Lesia Khomenko,"This is Ukraine: Defending Freedom” (installation view), 2022. Image courtesy of the artist.

3. Ukrainian artist Lesia Khomenko’s Paintings Hold a New Significance 

Nothing can adequately represent the first-hand horrors of war. But, Ukranian refugee Lesia Khomenko manages to take an evocative stab at the subject with her "Max in the Army" series from 2022, featuring larger-than-life paintings of Ukranian soldiers. These “protagonists” are “heroes to all Ukrainians,” the artist attests, “nameless and undepictable.” Last year, a selection of Khomenko’s sizeable paintings from 2016—portraits of Ukrainian civilians pre-war—went on view at New York’s New Art Dealers Alliance, taking on a newfound significance “couched in the context of wartime,” CULTURED wrote.

Sable Elyse Smith, Landscape I, 2017. Image courtesy of the artist and Artsy.

4. Sable Elyse Smith Lays Bare the “Residue” of Mass Incarceration

Writer, educator, and visual artist Sable Elyse Smith’s conceptual, research-based art practice uses language, video, and sculpture to confront the grisly injustices of our carceral state. All too often, conversations around mass incarceration center around policy debates, the artist told CULTURED, failing to capture the “quiet interior narratives” of the imprisoned or the way “bodies function in that space and what the residue is.” Smith’s interdisciplinary work refocuses viewers’ perspectives, chronicling the internal lives of the 2 million individuals living behind bars in the U.S.

Jennny Holzer, Cursed, 2022. Image courtesy of the artist and Hauser & Wirth.
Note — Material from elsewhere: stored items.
(** handleBeforeUnload; [timestamp] is [new Date().toISOString()] and
    [setItem_ok] tells whether localStorage.setItem returns rather than
    throws.  The second component is the value returned to the browser. *)
Definition handleBeforeUnload (p : Props) (timestamp : string) (setItem_ok : bool)
    (d : Dialog) : Dialog * option string :=
  if isOpen p && negb (autoSaveAttempted d) then
    let d1 :=
      if setItem_ok then
        mkDialog (title d) (transcript d) (summary d) true
          (setItem storage_key
             (JSON_stringify (title d) (transcript d) (summary d) timestamp)
             (localStorage d))
          (toasts d) (consoleErrors d)
          (scheduledSaves d ++ [(title d, transcript d, summary d)])
      else
        mkDialog (title d) (transcript d) (summary d) true
          (localStorage d) (toasts d)
          (consoleErrors d ++ ["Auto-save setup failed:"])
          (scheduledSaves d) in
    (d1, Some "You have unsaved meeting data. Are you sure you want to leave?")
  else (d, None).

End Effects.

End EmergencySave.

(** ** The hook *)

Module TranscriptionWS.

(** Connection status types *)
Inductive TranscriptionWSStatus := disconnected | connecting | connected | error.

Definition status_eqb (a b : TranscriptionWSStatus) : bool :=
  match a, b with
  | disconnected, disconnected | connecting, connecting
  | connected, connected | error, error => true
  | _, _ => false
  end.

(** WebSocket.readyState *)
Inductive ReadyState := CONNECTING | OPEN | CLOSING | CLOSED.

Definition isOPEN (r : ReadyState) : bool :=
  match r with OPEN => true | _ => false end.

(** Which of the two servers a socket talks to: ws://localhost:8011
    (Control) or ws://localhost:8012 (Data).  It fixes the handlers that
    [connect] attaches to the socket. *)
Inductive Endpoint := Control | Data.

(** A socket created by [connect]: the browser's ready state, the payloads
    handed to [send], and the value of [status] that its onclose handler
    captured. *)
Record WebSocket := mkWebSocket {
  endpoint : Endpoint;
  readyState : ReadyState;
  sent : list string;
  capturedStatus : TranscriptionWSStatus
}.

(** What a pending window.setTimeout runs when it fires: the fallback of
    the message handler, holding the [trimmedText] of the frame that armed
    it, or the resolution of the promise of [sendStopCommand], whose
    continuation closes both connections. *)
Inductive TimeoutCallback :=
| DebounceCallback (trimmedText : string)
| StopGraceCallback.

Record Timeout := mkTimeout {
  handle : positive;
  delay : N;
  callback : TimeoutCallback
}.

Record Toast := mkToast {
  title : string;
  description : string;
  variant : string
}.

(** Options of the hook; [onProcessSentence] tells whether the consumer
    supplied the callback.  The calls made to it are recorded in
    [processed]. *)
Record TranscriptionWebSocketOptions := mkOptions {
  onProcessSentence : bool
}.

Record Hook := mkHook {
  (* useState *)
  status : TranscriptionWSStatus;
  error_ : option string;
  realtimeText : string;
  fullSentences : list string;
  fullTranscript : string;
  (* useRef *)
  wsRef : option nat;
  controlWsRef : option nat;
  debounceTimerRef : option positive;
  (* the browser and the collaborators *)
  sockets : list WebSocket;
  timeouts : list Timeout;
  nextHandle : positive;
  processed : list string;
  toasts : list Toast;
  consoleErrors : list string
}.

(** The state of a freshly mounted hook. *)
Definition initial : Hook :=
  {| status := disconnected; error_ := None; realtimeText := EmptyString;
     fullSentences := []; fullTranscript := EmptyString;
     wsRef := None; controlWsRef := None; debounceTimerRef := None;
     sockets := []; timeouts := []; nextHandle := 1%positive;
     processed := []; toasts := []; consoleErrors := [] |}.

(** *** State setters and ref assignments *)

Definition setStatus (v : TranscriptionWSStatus) (s : Hook) : Hook :=
  mkHook v (error_ s) (realtimeText s) (fullSentences s) (fullTranscript s)
    (wsRef s) (controlWsRef s) (debounceTimerRef s)
    (sockets s) (timeouts s) (nextHandle s) (processed s) (toasts s) (consoleErrors s).

Definition setError (v : option string) (s : Hook) : Hook :=
  mkHook (status s) v (realtimeText s) (fullSentences s) (fullTranscript s)
    (wsRef s) (controlWsRef s) (debounceTimerRef s)
    (sockets s) (timeouts s) (nextHandle s) (processed s) (toasts s) (consoleErrors s).

Definition setRealtimeText (v : string) (s : Hook) : Hook :=
  mkHook (status s) (error_ s) v (fullSentences s) (fullTranscript s)
    (wsRef s) (controlWsRef s) (debounceTimerRef s)
    (sockets s) (timeouts s) (nextHandle s) (processed s) (toasts s) (consoleErrors s).

(** The setters of the transcript take an updater function, as the source
    calls them. *)
Definition setFullSentences (f : list string -> list string) (s : Hook) : Hook :=
  mkHook (status s) (error_ s) (realtimeText s) (f (fullSentences s)) (fullTranscript s)
    (wsRef s) (controlWsRef s) (debounceTimerRef s)
    (sockets s) (timeouts s) (nextHandle s) (processed s) (toasts s) (consoleErrors s).

Definition setFullTranscript (f : string -> string) (s : Hook) : Hook :=
  mkHook (status s) (error_ s) (realtimeText s) (fullSentences s) (f (fullTranscript s))
    (wsRef s) (controlWsRef s) (debounceTimerRef s)
    (sockets s) (timeouts s) (nextHandle s) (processed s) (toasts s) (consoleErrors s).

Definition set_wsRef (v : option nat) (s : Hook) : Hook :=
  mkHook (status s) (error_ s) (realtimeText s) (fullSentences s) (fullTranscript s)
    v (controlWsRef s) (debounceTimerRef s)
    (sockets s) (timeouts s) (nextHandle s) (processed s) (toasts s) (consoleErrors s).

Definition set_controlWsRef (v : option nat) (s : Hook) : Hook :=
  mkHook (status s) (error_ s) (realtimeText s) (fullSentences s) (fullTranscript s)
    (wsRef s) v (debounceTimerRef s)
    (sockets s) (timeouts s) (nextHandle s) (processed s) (toasts s) (consoleErrors s).

Definition set_debounceTimerRef (v : option positive) (s : Hook) : Hook :=
  mkHook (status s) (error_ s) (realtimeText s) (fullSentences s) (fullTranscript s)
    (wsRef s) (controlWsRef s) v
    (sockets s) (timeouts s) (nextHandle s) (processed s) (toasts s) (consoleErrors s).

Definition set_sockets (v : list WebSocket) (s : Hook) : Hook :=
  mkHook (status s) (error_ s) (realtimeText s) (fullSentences s) (fullTranscript s)
    (wsRef s) (controlWsRef s) (debounceTimerRef s)
    v (timeouts s) (nextHandle s) (processed s) (toasts s) (consoleErrors s).

Definition set_timeouts (v : list Timeout) (s : Hook) : Hook :=
  mkHook (status s) (error_ s) (realtimeText s) (fullSentences s) (fullTranscript s)
    (wsRef s) (controlWsRef s) (debounceTimerRef s)
    (sockets s) v (nextHandle s) (processed s) (toasts s) (consoleErrors s).

Definition set_nextHandle (v : positive) (s : Hook) : Hook :=
  mkHook (status s) (error_ s) (realtimeText s) (fullSentences s) (fullTranscript s)
    (wsRef s) (controlWsRef s) (debounceTimerRef s)
    (sockets s) (timeouts s) v (processed s) (toasts s) (consoleErrors s).

(** A call of the consumer callback with [sentence]. *)
Definition call_onProcessSentence (sentence : string) (s : Hook) : Hook :=
  mkHook (status s) (error_ s) (realtimeText s) (fullSentences s) (fullTranscript s)
    (wsRef s) (controlWsRef s) (debounceTimerRef s)
    (sockets s) (timeouts s) (nextHandle s) (processed s ++ [sentence]) (toasts s)
    (consoleErrors s).

Definition toast (t : Toast) (s : Hook) : Hook :=
  mkHook (status s) (error_ s) (realtimeText s) (fullSentences s) (fullTranscript s)
    (wsRef s) (controlWsRef s) (debounceTimerRef s)
    (sockets s) (timeouts s) (nextHandle s) (processed s) (toasts s ++ [t])
    (consoleErrors s).

Definition console_error (m : string) (s : Hook) : Hook :=
  mkHook (status s) (error_ s) (realtimeText s) (fullSentences s) (fullTranscript s)
    (wsRef s) (controlWsRef s) (debounceTimerRef s)
    (sockets s) (timeouts s) (nextHandle s) (processed s) (toasts s)
    (consoleErrors s ++ [m]).

(** *** Browser primitives *)

(** window.setTimeout: registers the callback and returns its handle. *)
Definition setTimeout (cb : TimeoutCallback) (ms : N) (s : Hook) : positive * Hook :=
  let h := nextHandle s in
  (h, set_nextHandle (Pos.succ h)
        (set_timeouts (timeouts s ++ [mkTimeout h ms cb]) s)).

(** window.clearTimeout: the timeout with that handle will not fire. *)
Definition clearTimeout (h : positive) (s : Hook) : Hook :=
  set_timeouts (List.filter (fun t => negb (Pos.eqb (handle t) h)) (timeouts s)) s.

(** new WebSocket(url): the socket starts CONNECTING; its handlers close
    over [captured], the [status] of the running [connect]. *)
Definition new_WebSocket (ep : Endpoint) (captured : TranscriptionWSStatus)
    (s : Hook) : nat * Hook :=
  (length (sockets s),
   set_sockets (sockets s ++ [mkWebSocket ep CONNECTING [] captured]) s).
5. Jenny Holzer Exposes the “Tumult Beneath the Veneer” of American Politics

The first woman to represent the U.S. in the Venice Biennale with a solo show, Jenny Holzer is one of the most famed political artists of our time. Fearless and unrelenting, Holzer’s text-based practice seeks to dismantle abuses of power. Last fall, Holzer’s exhibition, “Demented Words,” went on view at Hauser & Wirth in New York, a highlight of which was the artist’s clever, indignation-filled “curse tablets.” Stamped with Donald Trump’s tweets and then shattered, the nearly 300 metal plates were inspired by ancient Roman vengeance tableaus.
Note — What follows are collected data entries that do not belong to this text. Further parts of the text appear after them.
(** * transaction-processor: QIF record model and categorization engine

    A shallow embedding of the Python sources
      - [qif_parser.py]           (class [QIFParser])
      - [category_manager.py]     (class [CategoryManager])
      - [process_transactions.py] (matcher and operator loop)
      - [export_accounts.py]      (category-name source)
    followed by the properties established about them.

    Conventions.  A Python [str] is a [string] whose characters are code
    points below 256.  An [OrderedDict] (and a plain [dict], which keeps
    insertion order as well) is an association list with distinct keys,
    in insertion order.  A call that may raise returns a [result]. *)

From Stdlib Require Import String Ascii List Bool Arith ZArith Lia Permutation
  Sorted DecimalString.
Import ListNotations.
Open Scope string_scope.

(* ================================================================== *)
(** * The fragment of the Python runtime used by the sources           *)
(* ================================================================== *)

Module Py.

(** Exceptions, tagged with what the interpreter reports. *)
Inductive exn : Type :=
| NameError (name : string)      (* unbound local variable *)
| IndexError (msg : string)      (* subscript out of range *)
| KeyError (key : string)
| TypeError (msg : string)
| OperationalError (msg : string). (* sqlalchemy.exc.OperationalError *)

Inductive result (A : Type) : Type :=
| Ok (a : A)
| Raise (e : exn).
Arguments Ok {A} a.
Arguments Raise {A} e.

Definition bind {A B} (m : result A) (k : A -> result B) : result B :=
  match m with
  | Ok a => k a
  | Raise e => Raise e
  end.

Definition is_ok {A} (m : result A) : bool :=
  match m with Ok _ => true | Raise _ => false end.

(** A [for] loop whose body may raise. *)
Fixpoint for_each {S X} (body : S -> X -> result S) (xs : list X) (s : S)
  : result S :=
  match xs with
  | [] => Ok s
  | x :: xs' => bind (body s x) (for_each body xs')
  end.

(** ** [str] *)

(** [str.isspace] on one character (code points below 256). *)
Definition isspace (c : ascii) : bool :=
  let n := nat_of_ascii c in
  (((9 <=? n) && (n <=? 13)) || ((28 <=? n) && (n <=? 32))
   || (n =? 133) || (n =? 160))%nat.

Fixpoint lstrip (s : string) : string :=
  match s with
  | EmptyString => EmptyString
  | String c r => if isspace c then lstrip r else s
  end.

Fixpoint rstrip (s : string) : string :=
  match s with
  | EmptyString => EmptyString
  | String c r =>
      match rstrip r with
      | EmptyString => if isspace c then EmptyString else String c EmptyString
      | r' => String c r'
      end
  end.

(** [s.strip()] *)
Definition strip (s : string) : string := rstrip (lstrip s).

(** Truth value of a [str]: [not s] holds of the empty string only. *)
Definition truthy (s : string) : bool :=
  match s with EmptyString => false | _ => true end.

Definition lower_char (c : ascii) : ascii :=
  let n := nat_of_ascii c in
  if (((65 <=? n) && (n <=? 90))
      || ((192 <=? n) && (n <=? 222) && negb (n =? 215)))%nat
  then ascii_of_nat (n + 32) else c.
(** * PyFITS [compressionmodule.c]: tile-compression session set-up

    A shallow embedding of the C extension module [src/compressionmodule.c]
    and the properties its specification states about it.

    Conventions of the embedding.
    - The data model is LP64: [int] is 32 bits, [long], [long long],
      [size_t] and [Py_ssize_t] are 64 bits.  Every C integer is a [Z];
      each assignment or arithmetic step writes its wrap-around out
      through the functions of module [C].
    - A [char*] is an [option string] ([None] is the NULL pointer); a
      fixed [char] array is a [list ascii] of the array's length.
    - Python objects are values of [PyObject]; a PyFITS header is a finite
      map from keyword to value.  Reference counts are not modelled.
    - Code that calls the Python C API runs in the monad [M]: a state
      [PyState] (error indicator, log of item lookups, PyMem blocks,
      reads of the HDU data buffer) threaded through the calls, with
      [None] for a run whose behaviour is undefined in C (a store through
      a NULL pointer, an array index out of bounds).
    - A local that is read before anything is assigned to it is a
      parameter of the function that declares it: the value it happens
      to hold.
    - [printf] output is not modelled. *)

From Stdlib Require Import ZArith Floats Ascii String.
From stdpp Require Import gmap strings list pretty.

Set Warnings "-register-all".
Open Scope Z_scope.

(** ** C integer types *)

Module C.

(** Value of [z] converted to an unsigned type of [w] bits. *)
Definition unsigned (w z : Z) : Z := z mod 2 ^ w.

(** Value of [z] converted to a signed type of [w] bits (two's
    complement, as gcc and clang do). *)
Definition signed (w z : Z) : Z := (z + 2 ^ (w - 1)) mod 2 ^ w - 2 ^ (w - 1).

Definition to_int : Z → Z := signed 32.
Definition to_uint : Z → Z := unsigned 32.
Definition to_long : Z → Z := signed 64.
Definition to_ulong : Z → Z := unsigned 64.
Definition to_longlong : Z → Z := signed 64.
Definition to_ulonglong : Z → Z := unsigned 64.
Definition to_size_t : Z → Z := unsigned 64.

Definition INT_MAX : Z := 2 ^ 31 - 1.
Definition UINT_MAX : Z := 2 ^ 32 - 1.
Definition LONG_MIN : Z := - 2 ^ 63.
Definition LONG_MAX : Z := 2 ^ 63 - 1.
Definition ULONG_MAX : Z := 2 ^ 64 - 1.

Definition is_int (z : Z) : Prop := - 2 ^ 31 ≤ z ≤ INT_MAX.
Definition is_long (z : Z) : Prop := LONG_MIN ≤ z ≤ LONG_MAX.
Definition is_ulong (z : Z) : Prop := 0 ≤ z ≤ ULONG_MAX.

(** [strncpy(dst, src, n)] with [dst] an array of at least [n] chars:
    the chars of [src] up to its terminating NUL, at most [n] of them,
    then NUL padding up to [n]; the rest of [dst] is left alone. *)
Fixpoint strncpy_chars (src : string) (n : nat) : list ascii :=
  match n with
  | O => []
  | S n' =>
      match src with
      | EmptyString => "000"%char :: strncpy_chars EmptyString n'
      | String c rest =>
          if Ascii.eqb c "000" then "000"%char :: strncpy_chars EmptyString n'
          else c :: strncpy_chars rest n'
      end
  end.

Definition strncpy (dst : list ascii) (src : string) (n : nat) : list ascii :=
  strncpy_chars src n ++ drop n dst.

(** The C string held in a char array: the chars before the first NUL. *)
Fixpoint c_str (a : list ascii) : string :=
  match a with
  | [] => EmptyString
  | c :: rest => if Ascii.eqb c "000" then EmptyString else String c (c_str rest)
  end.

(** The C string a [char*] into a Python string's buffer denotes: the
    buffer may carry a NUL char inside, where the C string ends. *)
Definition c_str_of (s : string) : string := c_str (list_ascii_of_string s).

End C.

(** ** Python objects and interpreter state *)

Inductive PyObject : Type :=
| PyNone
| PyInt (z : Z)
| PyFloat (f : float)
| PyStr (s : string)
| PyList (items : list PyObject)
| PyHeader (cards : gmap string PyObject).

Inductive PyExc : Type :=
| PyExc_KeyError
| PyExc_TypeError
| PyExc_ValueError
| PyExc_OverflowError
| PyExc_MemoryError.

(** Modelled from the spec: the [tcolumn] structure, declared in
    [fitsio.h] outside the module; it is the spec's ColumnDescriptor
    (name, format string, type code, repeat count, width, scale, zero
    point, null sentinel) with the two further members the module
    assigns.  [ttype] is [char[70]], [tform] is [char[10]].  Of [strnull]
    only the first char is ever written here, so the field holds the C
    string. *)
Record tcolumn : Type := {
  ttype : list ascii;
  tbcol : Z;
  tdatatype : Z;
  trepeat : Z;
  tscale : float;
  tzero : float;
  tnull : Z;
  strnull : string;
  tform : list ascii;
  twidth : Z
}.

(** A block handed out by [PyMem_Malloc]. *)
Inductive block : Type :=
| Longs (a : list Z)
| Columns (a : list tcolumn).

Record PyState : Type := {
  py_err : option PyExc;          (* the error indicator *)
  py_getitem : list string;       (* keys given to PyObject_GetItem, oldest first *)
  py_mem : gmap nat block;        (* live PyMem blocks, by address *)
  py_oom : bool;                  (* the allocator has nothing left to give *)
  buf_reads : nat                 (* reads made into the HDU data buffer *)
}.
Suzanne Lacy, "Three Weeks in May Recreation” (installation view), 2014. Image courtesy of the artist and Museo Pecci Milano.

6. Suzanne Lacy’s Legacy Through the Eyes of Jessica Taylor Bellamy

For five decades, pioneering artist Suzanne Lacy has staged performances, installations, and collaborative projects across the country—and the globe—that grapple with issues of gender-based violence, poverty, and immigration. Born in a rural, working-class community in California’s San Joaquin Valley, Lacy creates work that transcends the realm of art, often making its way into public policy debates. Earlier this year, CULTURED put Suzanne Lacy and her former student, Jessica Taylor Bellamy, in conversation, capturing the enduring legacy of Lacy’s teachings.
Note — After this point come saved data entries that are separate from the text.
(* ===== verification/Keys.v ===== *)
(** The Redis key space of [libs/common/cache]: the key families do not
    collide, and an expired [presence:] key determines what expired. *)
From S2P Require Import Prelude JS Messages.

Create HintDb keys discriminated.

Definition colon_free (s : string) : Prop := has_char colon s = false.

Lemma append_assoc (a b c : string) : (a +:+ b) +:+ c = a +:+ (b +:+ c).
Proof. unfold String.app. induction a as [|x a IH]; simpl; [done|by rewrite IH]. Qed.

Lemma append_nil_r (a : string) : a +:+ "" = a.
Proof. unfold String.app. induction a as [|x a IH]; simpl; [done|by rewrite IH]. Qed.

(** *** Splitting a key back into its parts *)
Lemma split_presence uid :
  colon_free uid → split_on colon (CACHEKEY_PRESENCE uid) = ["presence"; uid].
Proof.
  intros H. unfold CACHEKEY_PRESENCE.
  change ("presence:" +:+ uid) with ("presence" +:+ sep uid).
  unfold sep. by rewrite split_on_app, split_on_nochar.
Qed.

Lemma split_presence_session uid sid :
  colon_free uid → colon_free sid →
  split_on colon (CACHEKEY_PRESENCE_SESSION uid sid) = ["presence"; uid; sid].
Proof.
  intros Hu Hs. unfold CACHEKEY_PRESENCE_SESSION.
  change ("presence:" +:+ uid +:+ ":" +:+ sid) with ("presence" +:+ sep (uid +:+ sep sid)).
  unfold sep. by rewrite !split_on_app, split_on_nochar.
Qed.

Lemma split_presence_workspace uid sid ws :
  colon_free uid → colon_free sid → colon_free ws →
  split_on colon (CACHEKEY_PRESENCE_WORKSPACE uid sid ws) = ["presence"; uid; sid; ws].
Proof.
  intros Hu Hs Hw. unfold CACHEKEY_PRESENCE_WORKSPACE.
  change ("presence:" +:+ uid +:+ ":" +:+ sid +:+ ":" +:+ ws)
    with ("presence" +:+ sep (uid +:+ sep (sid +:+ sep ws))).
  unfold sep. by rewrite !split_on_app, split_on_nochar.
Qed.

(** *** Families of keys with different prefixes are disjoint *)
Lemma presence_ne_workspace u w : CACHEKEY_PRESENCE u ≠ CACHEKEY_WORKSPACE w.
Proof. done. Qed.
Lemma presence_ne_membership u w : CACHEKEY_PRESENCE u ≠ CACHEKEY_MEMBERSHIP w.
Proof. done. Qed.
Lemma presence_ne_profile u w : CACHEKEY_PRESENCE u ≠ CACHEKEY_USER_PROFILE w.
Proof. by destruct u. Qed.
Lemma workspace_ne_membership u w : CACHEKEY_WORKSPACE u ≠ CACHEKEY_MEMBERSHIP w.
Proof. done. Qed.
Lemma membership_ne_profile u w : CACHEKEY_MEMBERSHIP u ≠ CACHEKEY_USER_PROFILE w.
Proof. done. Qed.
Lemma session_ne_workspace u s w : CACHEKEY_PRESENCE_SESSION u s ≠ CACHEKEY_WORKSPACE w.
Proof. done. Qed.
Lemma session_ne_membership u s w : CACHEKEY_PRESENCE_SESSION u s ≠ CACHEKEY_MEMBERSHIP w.
Proof. done. Qed.
Lemma pws_ne_workspace u s w w' : CACHEKEY_PRESENCE_WORKSPACE u s w ≠ CACHEKEY_WORKSPACE w'.
Proof. done. Qed.
Lemma pws_ne_membership u s w w' : CACHEKEY_PRESENCE_WORKSPACE u s w ≠ CACHEKEY_MEMBERSHIP w'.
Proof. done. Qed.

(** *** Within the [presence:] family *)
#[global] Instance CACHEKEY_PRESENCE_inj : Inj (=) (=) CACHEKEY_PRESENCE.
Proof. intros u v H. unfold CACHEKEY_PRESENCE in H. by simplify_eq. Qed.
#[global] Instance CACHEKEY_WORKSPACE_inj : Inj (=) (=) CACHEKEY_WORKSPACE.
Proof. intros u v H. unfold CACHEKEY_WORKSPACE in H. by simplify_eq. Qed.
#[global] Instance CACHEKEY_MEMBERSHIP_inj : Inj (=) (=) CACHEKEY_MEMBERSHIP.
Proof. intros u v H. unfold CACHEKEY_MEMBERSHIP in H. by simplify_eq. Qed.

Lemma has_char_app c u s : has_char c (u +:+ String c s) = true.
Proof.
  unfold String.app. induction u as [|a u IH]; simpl; [by rewrite decide_True|].
  by destruct (decide (a = c)).
Qed.

Lemma presence_ne_session u v s : colon_free u → CACHEKEY_PRESENCE u ≠ CACHEKEY_PRESENCE_SESSION v s.
Proof.
  intros Hu H. unfold CACHEKEY_PRESENCE, CACHEKEY_PRESENCE_SESSION in H. simplify_eq.
  unfold colon_free in Hu. change (v +:+ ":" +:+ s) with (v +:+ String colon s) in Hu.
  by rewrite has_char_app in Hu.
Qed.

Lemma presence_ne_pws u v s w :
  colon_free u → CACHEKEY_PRESENCE u ≠ CACHEKEY_PRESENCE_WORKSPACE v s w.
Proof.
  intros Hu H. unfold CACHEKEY_PRESENCE, CACHEKEY_PRESENCE_WORKSPACE in H. simplify_eq.
  unfold colon_free in Hu.
  change (v +:+ ":" +:+ s +:+ ":" +:+ w) with (v +:+ String colon (s +:+ ":" +:+ w)) in Hu.
  by rewrite has_char_app in Hu.
Qed.

Lemma split_on_pos c s : (0 < length (split_on c s))%nat.
Proof.
  destruct s as [|a s]; simpl; [lia|]. case_decide; simpl; [lia|].
  destruct (split_on c s); simpl; lia.
Qed.

Lemma split_on_length c a b :
  length (split_on c (a +:+ String c b)) = (length (split_on c a) + length (split_on c b))%nat.
Proof.
  induction a as [|x a IH]; [simpl; by rewrite decide_True|].
  change (String x a +:+ String c b) with (String x (a +:+ String c b)); simpl.
  case_decide; simpl; [by rewrite IH|].
  pose proof (split_on_pos c a).
  destruct (split_on c (a +:+ String c b)), (split_on c a); simpl in *; lia.
Qed.

Lemma session_ne_pws u s v s' w :
  colon_free u → colon_free s →
  CACHEKEY_PRESENCE_SESSION u s ≠ CACHEKEY_PRESENCE_WORKSPACE v s' w.
Proof.
  intros Hu Hs H. apply (f_equal (λ k, length (split_on colon k))) in H.
  rewrite split_presence_session in H by done.
  unfold CACHEKEY_PRESENCE_WORKSPACE in H.
  change ("presence:" +:+ v +:+ ":" +:+ s' +:+ ":" +:+ w)
    with ("presence" +:+ String colon (v +:+ String colon (s' +:+ String colon w))) in H.
  rewrite !split_on_length in H.
  pose proof (split_on_pos colon v). pose proof (split_on_pos colon s').
  pose proof (split_on_pos colon w). simpl in H. lia.
Qed.

Lemma session_ne_profile u s w : CACHEKEY_PRESENCE_SESSION u s ≠ CACHEKEY_USER_PROFILE w.
Proof. done. Qed.

(** Marker keys of colon-free names are distinct. *)
Lemma session_key_inj u s v s' :
  colon_free u → colon_free s → colon_free v → colon_free s' →
  CACHEKEY_PRESENCE_SESSION u s = CACHEKEY_PRESENCE_SESSION v s' → u = v ∧ s = s'.
Proof.
  intros Hu Hs Hv Hs' H. apply (f_equal (split_on colon)) in H.
  rewrite !split_presence_session in H by done. by simplify_eq.
Qed.

#[export] Hint Resolve session_ne_profile presence_ne_workspace presence_ne_membership presence_ne_profile
  workspace_ne_membership membership_ne_profile session_ne_workspace session_ne_membership
  pws_ne_workspace pws_ne_membership presence_ne_session presence_ne_pws session_ne_pws
  not_eq_sym : keys.

(** Solves [k ≠ k'] between two cache keys. *)
Ltac key_neq :=
  solve [ eauto 3 with keys nocore | congruence | discriminate
        | let H := fresh in intros H; apply (inj _) in H; congruence ].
Adelita Husni-Bey, "Adelita Husni-Bey: Chiron” (installation view), 2019. Photography by Maris Hutchinson/EPW Studio and courtesy of the artist and The New Museum.

7. Adelita Husni-Bey Explores the Brutality of International Borders

Having lived in Libya, Italy, the U.S., and the U.K., Adelita Husni-Bey can relate to the inevitable feelings of rootlessness that arise when distanced from a country one holds dear. Incensed by the U.S.’s long history of mismanaged immigration systems, the Milan-born artist puts her anger into activism. “Chiron,” Husni-Bey’s first institutional solo exhibition on display at the New Museum in 2019, included an eponymous film documenting the artist’s work with UnLocal, a New York City-based nonprofit providing free legal representation to undocumented immigrants. “There is no law to save most people,” was the film’s chilling first line, a statement that reverberates today.